The solution proposed by many of the Korean blogs that had a similar problem was to alter the character set of the affected databases and tables in the following manner:
ALTER DATABASE data_database CHARACTER SET = utf8mb4 COLLATE = utf8mb4_unicode_ci;
ALTER TABLE data_table DEFAULT CHARSET=utf8mb4;
ALTER TABLE data_table MODIFY COLUMN title VARCHAR(255) CHARACTER SET utf8mb4 COLLATE utf8mb4_general_ci;
And also, add the following lines under [mysqld] in the MySQL configuration file (my.cnf):
collation-server = utf8_unicode_ci
character-set-server = utf8
Sadly, all this did not help one bit. Upon further analysis, I arrived at the conclusion that the underlying data was still in "broken" form even if the settings had the character set changed. The data itself has to be rewritten in UTF-8, so I needed to dump the database and reload it in the correct character set. First, the dump:
mysqldump -u root -p --default-character-set=latin1 data_database > dump.sql
The "default-character-set" flag was set to "latin1" to ensure that the data is dumped in its originally saved character set. In the dumped file, I changed all the "latin1" strings into "utf8mb4".
Now I simply had to restore it back, but the "Specified key was too long; max key length is 1000 bytes" error prevented me from restoring some of the tables. I tracked the problem down to the limitation of the MyISAM database type. Because the "VARCHAR" data type for a column needs 3 times more space for UTF-8 than Latin1, the character set change caused the key length to exceed the 1000-byte limit. With InnoDB database type, it was 3072 bytes by default since MySQL 5.7.7.
Because of this, I changed the database type mentioned in the file from MyISAM to InnoDB. So why was it set to MyISAM in the first place?
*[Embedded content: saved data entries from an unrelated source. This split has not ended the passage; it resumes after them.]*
Lemma promote_node key n t c :
  new_node n key type_hash 8 -> 0 < t < 2 ^ 64 -> 0 <= c < 2 ^ 32 -> promoted_node n (promote t c n) t c.
Proof.
  intros (Hw & _ & Et & Ef & _ & Hcap) Ht Hc. unfold promote.
  assert (len (le_bytes 8 t) = 8) as E8 by (unfold len; by rewrite length_le_bytes).
  destruct (capacity_eq n Hw) as [Hbl _].
  pose proof (edited_write _ _ _ _ _ 0 (le_bytes 8 t) (edited_refl n Hw) ltac:(lia) ltac:(lia)) as [Hw1 Ek1 Es1 _ Ec1 Eb1 _ Et1].
  rewrite Et in Et1. fold (set_promoted_hash t n) in *. set (n1 := set_promoted_hash t n) in *. clearbody n1.
  destruct (set_flags_wf flag_hash_promoted n1 Hw1) as [Hw2 Hs2]; [vm_compute; split; congruence|].
  destruct (set_flags_is n1 _ _ _ _ flag_hash_promoted (conj eq_refl (conj eq_refl (conj eq_refl eq_refl)))) as (_ & Et2 & Ef2 & _);
    [vm_compute; split; congruence|].
  destruct (same_shape_views _ _ Hs2) as (Ek2 & Eb2 & Es2 & Ec2).
  set (n2 := set_flags flag_hash_promoted n1) in *.
  assert (promoted_hash n2 = t) as Ep.
  { unfold promoted_hash. rewrite Eb2, Eb1. rewrite <- E8 at 1. rewrite read_write_same by lia. rewrite le_value_bytes.
    change (256 ^ Z.of_nat 8) with (2 ^ 64). apply Z.mod_small. lia. }
  clearbody n2. destruct (count_views c n2) as (V1 & V2 & V3 & V4 & V5 & V6).
  constructor; [by apply set_count_wf|congruence|congruence|congruence|..|congruence].
  - unfold has_flag. rewrite V4, Ef2. reflexivity.
  - unfold has_flag. rewrite V4, Ef2. reflexivity.
  - unfold promoted_hash. rewrite V5. exact Ep.
Qed.

(** The node takes the table over. *)
Lemma adopt_pending (db : Database A) idx order K p n t f :
  pending_with {[t]} db idx order K p n -> table_of n = None -> has_flag flag_has_ttl n = false ->
  node_wf (f n) -> node_key (f n) = node_key n -> node_block_size (f n) = node_block_size n -> table_of (f n) = Some t ->
  has_flag flag_has_ttl (f n) = false ->
  pending (change_node p f db) idx order K p (f n) /\ recency (change_node p f db) order = recency db order.
Proof.
  intros HP Htn Hfn Hw Ek Es Et Hf. pose proof HP as [HI HR Ep]. pose proof HI as [Hc He].
  assert (change_node p f db = put_heap (<[p := f n]> (heap_ db)) db) as Ech.
  { unfold change_node. by rewrite (alter_insert _ _ _ _ Ep). }
  assert (forall b, b <> p -> heap_ (change_node p f db) !! b = heap_ db !! b) as Hold.
  { intros b Hb. rewrite Ech. cbn. by rewrite lookup_insert_ne. }
  split; [constructor|].
  - rewrite Ech. split.
    + pose proof (adopt_core db _ _ _ _ Hc p n (f n) t Ep Htn Hw Ek Es Et (elem_of_singleton_2 _ _ eq_refl)) as Hcore.
      by rewrite difference_diag_L in Hcore.
    + eapply expiry_frame; [exact He|reflexivity..| |auto]. cbn. intros b m Em.
      apply lookup_insert_Some in Em as [[<- <-]|[_ Em]]; [|by apply He]. rewrite Hf, <- Hfn. by apply He.
  - intros k. specialize (HR k). destruct (idx !! k) as [a|] eqn:Ei; [|done]. destruct HR as (e & Eke & Hea).
    exists e. split; [done|]. pose proof (pending_outside _ _ _ _ _ _ _ _ _ HP Ei).
    eapply entry_frame; [exact Hea|by apply Hold|reflexivity|reflexivity].
  - rewrite Ech. cbn. by rewrite lookup_insert_eq.
  - eapply change_keys; [exact Ep|exact Ek].
Qed.

(** A table changes under its node. *)
Lemma reached_retable (db0 db : Database A) rs idx order K R key a n h h' d :
  reached db0 rs idx order K R db -> idx !! key = Some a -> heap_ db !! a = Some n -> K !! key = Some (DHash h, d) ->
  has_flag flag_hash_promoted n = true -> map_Forall (fun f v => pair_ok (f, v)) h' ->
  reached db0 rs idx order (<[key := (DHash h', d)]> K) R (put_table (promoted_hash n) h' db).
Proof.
  intros Hr Hi Ea Ek Hp Hok. destruct (reached_node _ _ _ _ _ _ _ _ _ Hr Hi) as (n' & e & En & Ek' & Hw & _ & _ & Hv).
  assert (n' = n) as -> by congruence. assert (e = (DHash h, d)) as -> by congruence. cbn [fst] in Hv. destruct Hv as [Et Hv].
  rewrite Hp in Hv. destruct Hv as (Etab & Hcap & _). pose proof Hr as [HI HR Er _ _]. pose proof HI as [Hc He].
  assert (table_of n = Some (promoted_hash n)) as Eto by (unfold table_of, is_promoted; by rewrite Et, Hp).
  eapply reached_step; [exact Hr| | |exact Er|reflexivity].
  - split; [by apply (change_table_core db _ _ _ _ Hc _ h (fun _ => h'))|]. eapply expiry_frame; [exact He|reflexivity..|apply He|auto].
  - apply (represents_at db _ idx idx K _ key HR); [done|intros k Hk; by rewrite lookup_insert_ne|..].
    + intros k b e' Hk Hb Hbe. assert (b <> a) as Hne by (by eapply (other_node db _ _ _ _ k key)).
      eapply entry_frame; [exact Hbe|reflexivity|reflexivity|]. intros m u Em Eu. cbn. rewrite lookup_insert_ne; [done|].
      intros <-. apply Hne. by apply (si_owner _ _ _ _ _ Hc b a m n (promoted_hash n)).
    + rewrite Hi, lookup_insert_eq. eexists. split; [done|]. exists n. cbn [fst snd]. split; [exact Ea|].
      destruct (represents_lookup _ _ _ _ _ HR Hi) as (e' & Ek2 & (_ & _ & _ & E2)).
      assert (e' = (DHash h, d)) as -> by congruence. split; [|exact E2]. split; [exact Et|]. rewrite Hp.
      split; [cbn; by rewrite lookup_insert_eq|]. split; [exact Hcap|exact Hok].
Qed.

(** ** HSET *)

Definition hash_limit : Z := 64 * 1024 * 1024.

(** The fields under a key; a key that is not there has none. *)
Definition fields_of (old : option dvalue) : Result (gmap bytes Value) :=
  match old with None => Ok ∅ | Some (DHash h) => Ok h | Some _ => Unexpected wrong_type end.

Definition assign_of (field : bytes) (value : ElementInput) (old : option dvalue) : Result (gmap bytes Value) :=
  match fields_of old with
  | Ok h =>
      if (hash_limit <? len field) || (hash_limit <? input_size value false) then Unexpected request_too_large
      else Ok (<[field := input_value value]> h)
  | Unexpected c => Unexpected c
  end.

(** How many fields there are now that were not there before. *)
Definition added_to (old : option dvalue) (h : gmap bytes Value) : Z :=
  Z.of_nat (size h) - match old with Some (DHash h0) => Z.of_nat (size h0) | _ => 0 end.

Lemma added_one (h : gmap bytes Value) f v :
  Z.of_nat (size (<[f := v]> h)) - Z.of_nat (size h) = if bool_decide (is_Some (h !! f)) then 0 else 1.
Proof.
  rewrite map_size_insert. destruct (h !! f) as [x|].
  - rewrite bool_decide_true by (by eexists). unfold id. lia.
  - rewrite bool_decide_false by (by intros []). lia.
Qed.

Lemma halted_give_back c (db0 db : Database A) rs K : halted c db0 rs K db -> halted c db0 rs K (give_back db).
Proof.
  intros (R & (idx & order & HI & HR & Er) & Hrf & Haf). pose proof HI as [Hc _].
  destruct (al_return_spec _ (si_alloc _ _ _ _ _ Hc)) as (H1 & H2 & H3).
  exists R. split; [exists idx, order; split; [by apply alloc_kept_inv|by split]|]. split; [exact Hrf|exact Haf].
Qed.

(** The record of a command whose locals hold memory. *)
Lemma scoped_log_wp (db0 db : Database A) rs idx order K R op args (b : bool) Q E :
  reached db0 rs idx order K R db -> real_op op ->
  (forall db', reached db0 (rs ++ recs db0 [(op, args)]) idx order K R db' -> heap_ db' = heap_ db ->
     tables_ db' = tables_ db -> Q tt db') ->
  (forall e db', halted (recs db0 [(op, args)]) db0 rs K db' -> E e db') ->
  wp (if b then scoped (log op args) else log op args) Q E db.
Proof.
  intros Hr Hop HQ HE. destruct b; [|by eapply reached_log_wp]. unfold scoped. wp_steps.
  eapply reached_log_wp; [exact Hr|exact Hop|exact HQ|]. intros e db' Hh. wp_steps. apply HE. by apply halted_give_back.
Qed.

(** The count of a node with a table is not part of what it holds. *)
Lemma reached_recount (db0 db : Database A) rs idx order K R key a n h d c :
  reached db0 rs idx order K R db -> idx !! key = Some a -> heap_ db !! a = Some n -> K !! key = Some (DHash h, d) ->
  has_flag flag_hash_promoted n = true -> 0 <= c < 2 ^ 32 ->
  reached db0 rs idx order K R (change_node a (set_count c) db).
Proof.
  intros Hr Hi Ea Ek Hp Hc. destruct (reached_node _ _ _ _ _ _ _ _ _ Hr Hi) as (n' & e & En & Ek' & Hw & _ & _ & Hh).
  assert (n' = n) as -> by congruence. assert (e = (DHash h, d)) as -> by congruence. cbn [fst] in Hh.
  rewrite <- (insert_id K key (DHash h, d)) by exact Ek.
  apply (reached_change _ _ _ _ _ _ _ _ _ n (DHash h, d) (set_count c) (DHash h) Hr Hi Ea Ek).
  - split; [by apply set_count_wf|]. split; [|reflexivity]. split; [reflexivity|]. split; reflexivity.
  - destruct Hh as [Et Hh]. split; [exact Et|]. change (has_flag flag_hash_promoted (set_count c n)) with (has_flag flag_hash_promoted n).
    rewrite Hp in *. exact Hh.
Qed.

Lemma table_assign_wp (db db1 : Database A) K R rs idx order key field value a n h d :
  reached db rs idx order K R db1 -> idx !! key = Some a -> heap_ db1 !! a = Some n -> K !! key = Some (DHash h, d) ->
  has_flag flag_hash_promoted n = true -> len field <= uint32_max -> encodable (input_value value) ->
  wp (table_assign a (promoted_hash n) key field value)
    (fun r db' => r = Ok (added_to (Some (DHash h)) (<[field := input_value value]> h)) /\
       exists idx' order', reached db (rs ++ recs db [hash_record key field value]) idx' order'
         (<[key := (DHash (<[field := input_value value]> h), d)]> K) R db')
    (fun e db' => halted (recs db [hash_record key field value]) db rs K db') db1.
Proof.
  intros Hr Hi Ea Ek Hp Hf Hv. destruct (reached_node _ _ _ _ _ _ _ _ _ Hr Hi) as (n' & e & En & Ek' & Hw & _ & _ & Hh).
  assert (n' = n) as -> by congruence. assert (e = (DHash h, d)) as -> by congruence. cbn [fst] in Hh. destruct Hh as [Et Hh].
  rewrite Hp in Hh. destruct Hh as (Etab & Hcap & Hall). unfold table_assign. wp_steps.
  eapply asked_wp; [exact Hr| |intros e db2 Hr2 _; by eapply reached_halted]. intros db2 Hr2 (Eh2 & Et2 & _). wp_steps.
  rewrite <- Et2 in Etab. rewrite (table_at_lookup _ _ _ Etab). set (h' := <[field := input_value value]> h).
  assert (map_Forall (fun f v => pair_ok (f, v)) h') as Hall'.
  { unfold h'. apply map_Forall_insert_2; [by split|exact Hall]. }
  assert (added_to (Some (DHash h)) h' = if bool_decide (is_Some (h !! field)) then 0 else 1) as -> by apply added_one.
  destruct (bool_decide_reflect (h !! field = None)) as [Hno|Hyes].
  - assert (bool_decide (is_Some (h !! field)) = false) as -> by (rewrite Hno; apply bool_decide_false; by intros []).
    unfold scoped. wp_steps.
    eapply asked_wp; [exact Hr2| |intros e db3 Hr3 _; wp_steps; by eapply halted_give_back, reached_halted].
    intros db3 Hr3 (Eh3 & Et3 & _). wp_steps.
    eapply asked_wp; [exact Hr3| |intros e db4 Hr4 _; wp_steps; by eapply halted_give_back, reached_halted].
    intros db4 Hr4 (Eh4 & Et4 & _).
    eapply reached_log_wp; [exact Hr4|done| |intros e db5 Hh5; wp_steps; by apply halted_give_back].
    intros db5 Hr5 Eh5 Et5. wp_steps. assert (heap_ db5 !! a = Some n) as Ea5 by congruence.
    pose proof (reached_retable _ _ _ _ _ _ _ _ _ _ _ h' _ Hr5 Hi Ea5 Ek Hp Hall') as Hr6.
    assert (heap_ (put_table (promoted_hash n) h' db5) !! a = Some n) as Ea6 by exact Ea5.
    generalize dependent (put_table (promoted_hash n) h' db5). intros db6 Hr6 Ea6.
    apply (reached_recount _ _ _ _ _ _ _ key a n h' d (u32 (Z.of_nat (size h')))) in Hr6;
      [|exact Hi|exact Ea6|by rewrite lookup_insert_eq|exact Hp|apply u32_range].
    apply reached_bump in Hr6. split; [reflexivity|]. exists idx, order. exact Hr6.
  - assert (bool_decide (is_Some (h !! field)) = true) as -> by (apply bool_decide_true; by apply not_eq_None_Some).
    wp_steps. eapply (scoped_log_wp _ _ _ _ _ _ _ _ _ true); [exact Hr2|done| |done].
    intros db3 Hr3 Eh3 Et3. wp_steps. assert (heap_ db3 !! a = Some n) as Ea3 by congruence.
    pose proof (reached_retable _ _ _ _ _ _ _ _ _ _ _ h' _ Hr3 Hi Ea3 Ek Hp Hall') as Hr4.
    apply reached_give_back, reached_bump in Hr4. split; [reflexivity|]. exists idx, order. exact Hr4.
Qed.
It was because Full-text index was not available for InnoDB at the time of the database creation. It was enabled in 2011 with MySQL 5.6.
With both the database type and character set changed in the dump file, I restored the database like this:
mysql -u root -p --default-character-set=utf8mb4 data_database < dump.sql
I could now see that all the Korean text appeared correctly in the database. It would also look right on the website if I kept the changes to the my.cnf file mentioned earlier. Finally, I migrated the database to MySQL 8.0 again, and ran the "mysql_upgrade" command. Everything was working as intended, and I no longer needed the changes to the my.cnf, so those were removed.
Long story short, initial database settings from 13 years ago almost held me back from upgrading to the newest MySQL version, but all of them are now fixed.